- Goal of the exercise:
Return the following from the records below: each line, word for word, starting with the line that contains "intros Hz. unfold" and going on through the line that contains "assert (Hl1 : leap", with nothing outside that range.

- Records supplied:
(* ===== verification/Calendar.v ===== *)
(** NTFS time: [FILETIME] ticks and the calendar of [crates/uffs-time/src/lib.rs].

    The conversion is Howard Hinnant's algorithm on 64-bit integers; Rust's [/] truncates
    toward zero and [div_euclid] floors.  It is proved against a count of days by the
    Gregorian leap-year rule. *)
From S2P Require Import Prelude.
Local Open Scope Z_scope.
Local Open Scope rust_scope.

Definition FILETIME_TICKS_PER_SECOND : Z := 10000000.
Definition FILETIME_TICKS_PER_MICROSECOND : Z := 10.
Definition FILETIME_UNIX_DIFF : Z := 116444736000000000.

Record CalendarParts := mkCalendarParts {
  year : Z; month : Z; day : Z; hour : Z; minute : Z; second : Z
}.

(** The date of a day count since 0000-03-01; [as u32] and [as i32] are the wraps. *)
Definition civil_from_days (z : Z) : Z * Z * Z :=
  let era := (if 0 <=? z then z else z - 146096) ÷ 146097 in
  let doe := u32 (z - era * 146097) in
  let yoe := (doe - doe / 1460 + doe / 36524 - doe / 146096) / 365 in
  let y := yoe + era * 400 in
  let doy := doe - (365 * yoe + yoe / 4 - yoe / 100) in
  let mp := (5 * doy + 2) / 153 in
  let d := doy - (153 * mp + 2) / 5 + 1 in
  let m := if mp <? 10 then mp + 3 else mp - 9 in
  (i32 (if m <=? 2 then y + 1 else y), m, d).

Definition filetime_to_calendar (filetime : Z) : option CalendarParts :=
  if filetime =? 0 then None else
  let total_secs := filetime ÷ FILETIME_TICKS_PER_SECOND in
  let days_since_1601 := total_secs / 86400 in
  let day_secs := total_secs mod 86400 in
  let '(y, m, d) := civil_from_days (days_since_1601 + 584694) in
  Some (mkCalendarParts y m d (u32 (day_secs / 3600)) (u32 (day_secs mod 3600 / 60)) (u32 (day_secs mod 60))).

(** [None] is an overflow, which panics or wraps by the build. *)
Definition filetime_to_unix_micros (filetime : Z) : option Z :=
  if filetime =? 0 then Some 0 else
  let diff := filetime - FILETIME_UNIX_DIFF in
  if bool_decide (is_i64 diff) then Some (diff ÷ FILETIME_TICKS_PER_MICROSECOND) else None.

Definition filetime_with_tz_bias (filetime tz_bias_secs : Z) : option Z :=
  let t := filetime + tz_bias_secs * FILETIME_TICKS_PER_SECOND in
  if bool_decide (is_i64 t) then Some t else None.

(** [month_from_filetime] of the search filters: an unset time is in January. *)
Definition month_from_filetime (filetime : Z) : Z :=
  match filetime_to_calendar filetime with Some parts => month parts | None => 1 end.

(** * The calendar *)

Definition leap (y : Z) : bool := (y mod 4 =? 0) && (negb (y mod 100 =? 0) || (y mod 400 =? 0)).

Definition month_length (leap_year : bool) (m : Z) : Z :=
  match m with
  | 2 => if leap_year then 29 else 28
  | 4 | 6 | 9 | 11 => 30
  | _ => 31
  end.

(** Days before the first of January of year [y], from 0000-01-01. *)
Definition days_before_year (y : Z) : Z := 365 * y + (y + 3) / 4 - (y + 99) / 100 + (y + 399) / 400.

Fixpoint days_before_month (leap_year : bool) (months : nat) : Z :=
  match months with
  | O => 0
  | S n => days_before_month leap_year n + month_length leap_year (Z.of_nat (S n))
  end.

(** Days from 0000-01-01 to a date. *)
Definition days_of_date (y m d : Z) : Z :=
  days_before_year y + days_before_month (leap y) (Z.to_nat (m - 1)) + (d - 1).

Definition valid_date (y m d : Z) : Prop := 1 <= m <= 12 /\ 1 <= d <= month_length (leap y) m.

Ltac divs := Z.div_mod_to_equations; lia.

Lemma days_before_year_step y : days_before_year (y + 1) = days_before_year y + (if leap y then 366 else 365).
Proof.
  unfold days_before_year, leap.
  destruct (Z.eqb_spec (y mod 4) 0), (Z.eqb_spec (y mod 100) 0), (Z.eqb_spec (y mod 400) 0);
    cbn [andb orb negb]; divs.
Qed.

(** ** The year of an era *)

(** The estimate whose quotient by 365 is the year. *)
Definition year_estimate (doe : Z) : Z := doe - doe / 1460 + doe / 36524 - doe / 146096.

(** The first day of a year of the era, which starts in March; an era has 146097 days. *)
Definition year_start (yoe : Z) : Z := 365 * yoe + yoe / 4 - yoe / 100 + yoe / 400.

Lemma year_estimate_mono a b : 0 <= a <= b -> year_estimate a <= year_estimate b.
Proof.
  intros H. unfold year_estimate. change 146096 with (36524 * 4). rewrite <- !Z.div_div by lia.
  assert (a / 36524 <= b / 36524) by (apply Z.div_le_mono; lia). divs.
Qed.

Lemma year_estimates :
  forallb (fun yoe => (365 * yoe <=? year_estimate (year_start yoe)) &&
    (year_estimate (year_start (yoe + 1) - 1) <? 365 * (yoe + 1))) (seqZ 0 400) = true.
Proof. reflexivity. Qed.

Lemma year_covers (n : nat) doe :
  0 <= doe < year_start (Z.of_nat n) -> exists yoe, 0 <= yoe < Z.of_nat n /\ year_start yoe <= doe < year_start (yoe + 1).
Proof.
  induction n as [|n IH]; intros H; [change (year_start (Z.of_nat 0)) with 0 in H; lia |].
  destruct (Z.ltb_spec doe (year_start (Z.of_nat n))) as [Hlt | Hge].
  - destruct IH as (yoe & Hy & Hd); [lia |]. exists yoe. lia.
  - exists (Z.of_nat n). split; [lia |]. replace (Z.of_nat n + 1) with (Z.of_nat (S n)) by lia. lia.
Qed.

Lemma year_of_era doe :
  0 <= doe < 146097 ->
  let yoe := year_estimate doe / 365 in 0 <= yoe < 400 /\ year_start yoe <= doe < year_start (yoe + 1).
Proof.
  intros Hd. destruct (year_covers 400 doe) as (yoe & Hy & Hs); [by change (year_start (Z.of_nat 400)) with 146097 |].
  pose proof year_estimates as H. rewrite forallb_forall in H.
  specialize (H yoe). rewrite <- list_elem_of_In, elem_of_seqZ in H. specialize (H ltac:(lia)).
  assert (0 <= year_start yoe) by (unfold year_start; divs).
  pose proof (year_estimate_mono (year_start yoe) doe ltac:(lia)).
  pose proof (year_estimate_mono doe (year_start (yoe + 1) - 1) ltac:(lia)).
  assert (year_estimate doe / 365 = yoe) as -> by (symmetry; apply (Z.div_unique_pos _ _ _ (year_estimate doe - 365 * yoe)); lia).
  cbv zeta. lia.
Qed.

(** ** The date of a day of the year *)

Definition month_day (doy : Z) : Z * Z :=
  let mp := (5 * doy + 2) / 153 in (if mp <? 10 then mp + 3 else mp - 9, doy - (153 * mp + 2) / 5 + 1).

(** The date of the day [doy] after the first of March is in the same year, or in January
    or February of the next. *)
Definition month_day_ok (leap_year : bool) (doy : Z) : bool :=
  let '(m, d) := month_day doy in
  (1 <=? m) && (m <=? 12) && (1 <=? d) &&
  (if m <=? 2 then
     negb ((doy <? 365) || leap_year) ||
     ((d <=? month_length leap_year m) &&
      (days_before_month leap_year (Z.to_nat (m - 1)) + (d - 1) =? doy - 306))
   else
     (d <=? month_length leap_year m) &&
     (days_before_month leap_year (Z.to_nat (m - 1)) + (d - 1) =? 59 + (if leap_year then 1 else 0) + doy)).

Lemma month_days : forallb (fun doy => month_day_ok true doy && month_day_ok false doy) (seqZ 0 366) = true.
Proof. reflexivity. Qed.

Lemma month_day_spec l doy :
  0 <= doy <= 365 -> let '(m, d) := month_day doy in
  1 <= m <= 12 /\ 1 <= d /\
  (m <= 2 -> doy < 365 \/ l = true -> d <= month_length l m /\ days_before_month l (Z.to_nat (m - 1)) + (d - 1) = doy - 306) /\
  (2 < m -> d <= month_length l m /\
    days_before_month l (Z.to_nat (m - 1)) + (d - 1) = 59 + (if l then 1 else 0) + doy).
Proof.
  intros Hd. pose proof month_days as H. rewrite forallb_forall in H.
  specialize (H doy). rewrite <- list_elem_of_In, elem_of_seqZ in H. specialize (H ltac:(lia)).
  assert (Hl : month_day_ok l doy = true) by (apply andb_true_iff in H as [? ?]; by destruct l). clear H. unfold month_day_ok in Hl.
  destruct (month_day doy) as [m d]. destruct (Z.leb_spec m 2).
  - split_and!; [lia.. | | lia]. intros _ Hv. replace ((doy <? 365) || l) with true in Hl by (destruct Hv as [? | ->]; lia).
    cbn [negb orb] in Hl. lia.
  - split_and!; [lia.. |]. lia.
Qed.

Lemma leap_era y era : leap (y + 400 * era) = leap y.
Proof.
  unfold leap. replace ((y + 400 * era) mod 4) with (y mod 4) by divs.
  replace ((y + 400 * era) mod 100) with (y mod 100) by divs. by replace ((y + 400 * era) mod 400) with (y mod 400) by divs.
Qed.

Lemma year_start_step yoe : year_start (yoe + 1) = year_start yoe + (if leap (yoe + 1) then 366 else 365).
Proof.
  unfold year_start, leap.
  destruct (Z.eqb_spec ((yoe + 1) mod 4) 0), (Z.eqb_spec ((yoe + 1) mod 100) 0), (Z.eqb_spec ((yoe + 1) mod 400) 0);
    cbn [andb orb negb]; divs.
Qed.

(** The years before a year of an era. *)
Lemma days_before_era_year yoe era :
  0 <= yoe < 400 ->
  days_before_year (yoe + era * 400) + (if leap (yoe + era * 400) then 1 else 0) =
  146097 * era + year_start yoe + 1.
Proof.
  intros Hy. replace (yoe + era * 400) with (yoe + 400 * era) by lia. rewrite leap_era.
  assert (days_before_year (yoe + 400 * era) = days_before_year yoe + 146097 * era) as ->.
  { unfold days_before_year. divs. }
  unfold days_before_year, year_start, leap.
  destruct (Z.eqb_spec (yoe mod 4) 0), (Z.eqb_spec (yoe mod 100) 0), (Z.eqb_spec (yoe mod 400) 0);
    cbn [andb orb negb]; divs.
Qed.

(** The date is valid, and is [z] days after 0000-03-01. *)
Lemma civil_from_days_spec z :
  - 2 ^ 38 <= z < 2 ^ 38 -> let '(y, m, d) := civil_from_days z in
  valid_date y m d /\ days_of_date y m d = z + 60.
Proof.
  intros Hz. unfold civil_from_days. set (era := _ ÷ 146097).
  assert (He : era = z / 146097).
  { unfold era. destruct (Z.leb_spec 0 z).
    - by rewrite Z.quot_div_nonneg by lia.
    - apply (Z.div_unique_pos _ _ _ (z - 146097 * ((z - 146096) ÷ 146097))); [|lia].
      pose proof (Z.quot_rem' (z - 146096) 146097). pose proof (Z.rem_bound_pos_neg (z - 146096) 146097 ltac:(lia) ltac:(lia)). lia. }
  clearbody era. set (doe := z - era * 146097). assert (Hdoe : 0 <= doe < 146097) by (unfold doe; subst era; divs).
  rewrite (u32_small doe) by lia. fold (year_estimate doe).
  destruct (year_of_era doe Hdoe) as [Hy Hs]. set (yoe := year_estimate doe / 365) in *.
  rewrite year_start_step in Hs.
  replace (365 * yoe + yoe / 4 - yoe / 100) with (year_start yoe) by (unfold year_start; divs).
  set (doy := doe - year_start yoe).
  assert (Hdoy : 0 <= doy <= 365 /\ (doy < 365 \/ leap (yoe + 1) = true)).
  { unfold doy. destruct (leap (yoe + 1)); [split; [lia | by right] | lia]. }
  pose proof (days_before_era_year yoe era Hy) as Hb. set (y := yoe + era * 400) in *.
  assert (Hl1 : leap (y + 1) = leap (yoe + 1)) by (unfold y; rewrite <- (leap_era (yoe + 1) era); f_equal; lia).
  pose proof (month_day_spec (leap (y + 1)) doy ltac:(lia)) as H1.
  pose proof (month_day_spec (leap y) doy ltac:(lia)) as H2. unfold month_day in H1, H2.
  set (m := if _ <? 10 then _ else _) in *. set (d := doy - _ + 1) in *.
  assert (Hera : - 2 ^ 38 <= era < 2 ^ 38) by (subst era; divs).
  destruct (Z.leb_spec m 2).
  - rewrite i32_small by (unfold y; lia). destruct H1 as (Hm & Hd & H1 & _).
    unfold valid_date, days_of_date. rewrite days_before_year_step.
    destruct H1 as [Hd' Hday]; [done | destruct Hdoy as [_ [? | ?]]; [by left | right; congruence] |]. unfold doy, doe in *. destruct (leap y); lia.
  - rewrite i32_small by (unfold y; lia). destruct H2 as (Hm & Hd & _ & H2). destruct H2 as [Hd' Hday]; [done |].
    unfold valid_date, days_of_date. unfold doy, doe in *. lia.
Qed.

(** The calendar of a set timestamp is a valid Gregorian date and time of day, and it
    denotes the timestamp: the days since 1601-01-01 by the leap-year rule and the time of
    day are the whole seconds of its ticks, for every 64-bit value, before 1970 and before
    1601 too. *)
Theorem filetime_to_calendar_exact filetime :
  is_i64 filetime -> filetime <> 0 ->
  exists p, filetime_to_calendar filetime = Some p /\ valid_date (year p) (month p) (day p) /\
    0 <= hour p < 24 /\ 0 <= minute p < 60 /\ 0 <= second p < 60 /\
    (days_of_date (year p) (month p) (day p) - days_of_date 1601 1 1) * 86400 +
      hour p * 3600 + minute p * 60 + second p = filetime ÷ FILETIME_TICKS_PER_SECOND.
Proof.
  intros Hf Hne. unfold filetime_to_calendar. replace (filetime =? 0) with false by lia.
  set (secs := filetime ÷ FILETIME_TICKS_PER_SECOND).
  assert (Hs : - 2 ^ 63 <= secs < 2 ^ 63).
  { unfold secs, FILETIME_TICKS_PER_SECOND. Z.quot_rem_to_equations. lia. }
  pose proof (civil_from_days_spec (secs / 86400 + 584694)) as H.
  assert (Hr : - 2 ^ 38 <= secs / 86400 + 584694 < 2 ^ 38).
  { assert (Hq : - 2 ^ 40 <= secs < 2 ^ 40) by (unfold secs, FILETIME_TICKS_PER_SECOND; Z.quot_rem_to_equations; lia). divs. }
  specialize (H Hr). destruct (civil_from_days _) as [[y m] d]. destruct H as [Hv Hd].
  eexists. split; [reflexivity |]. cbn [year month day hour minute second].
  assert (Hm : 0 <= secs mod 86400 < 86400) by (apply Z.mod_pos_bound; lia).
  rewrite !u32_small by divs. split; [done |]. rewrite Hd. change (days_of_date 1601 1 1) with 584754.
  split_and!; divs.
Qed.

(** 2024-02-29 12:34:56, a leap day. *)
Lemma filetime_to_calendar_exact_witness :
  exists p, filetime_to_calendar 133536836960000000 = Some p /\ p = mkCalendarParts 2024 2 29 12 34 56.
Proof.
  destruct (filetime_to_calendar_exact 133536836960000000) as (p & E & _); [lia | done |].
  exists p. split; [exact E |]. vm_compute in E. by injection E as <-.
Defined.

- Reply to the exercise:
  intros Hz. unfold civil_from_days. set (era := _ ÷ 146097).
  assert (He : era = z / 146097).
  { unfold era. destruct (Z.leb_spec 0 z).
    - by rewrite Z.quot_div_nonneg by lia.
    - apply (Z.div_unique_pos _ _ _ (z - 146097 * ((z - 146096) ÷ 146097))); [|lia].
      pose proof (Z.quot_rem' (z - 146096) 146097). pose proof (Z.rem_bound_pos_neg (z - 146096) 146097 ltac:(lia) ltac:(lia)). lia. }
  clearbody era. set (doe := z - era * 146097). assert (Hdoe : 0 <= doe < 146097) by (unfold doe; subst era; divs).
  rewrite (u32_small doe) by lia. fold (year_estimate doe).
  destruct (year_of_era doe Hdoe) as [Hy Hs]. set (yoe := year_estimate doe / 365) in *.
  rewrite year_start_step in Hs.
  replace (365 * yoe + yoe / 4 - yoe / 100) with (year_start yoe) by (unfold year_start; divs).
  set (doy := doe - year_start yoe).
  assert (Hdoy : 0 <= doy <= 365 /\ (doy < 365 \/ leap (yoe + 1) = true)).
  { unfold doy. destruct (leap (yoe + 1)); [split; [lia | by right] | lia]. }
  pose proof (days_before_era_year yoe era Hy) as Hb. set (y := yoe + era * 400) in *.
  assert (Hl1 : leap (y + 1) = leap (yoe + 1)) by (unfold y; rewrite <- (leap_era (yoe + 1) era); f_equal; lia).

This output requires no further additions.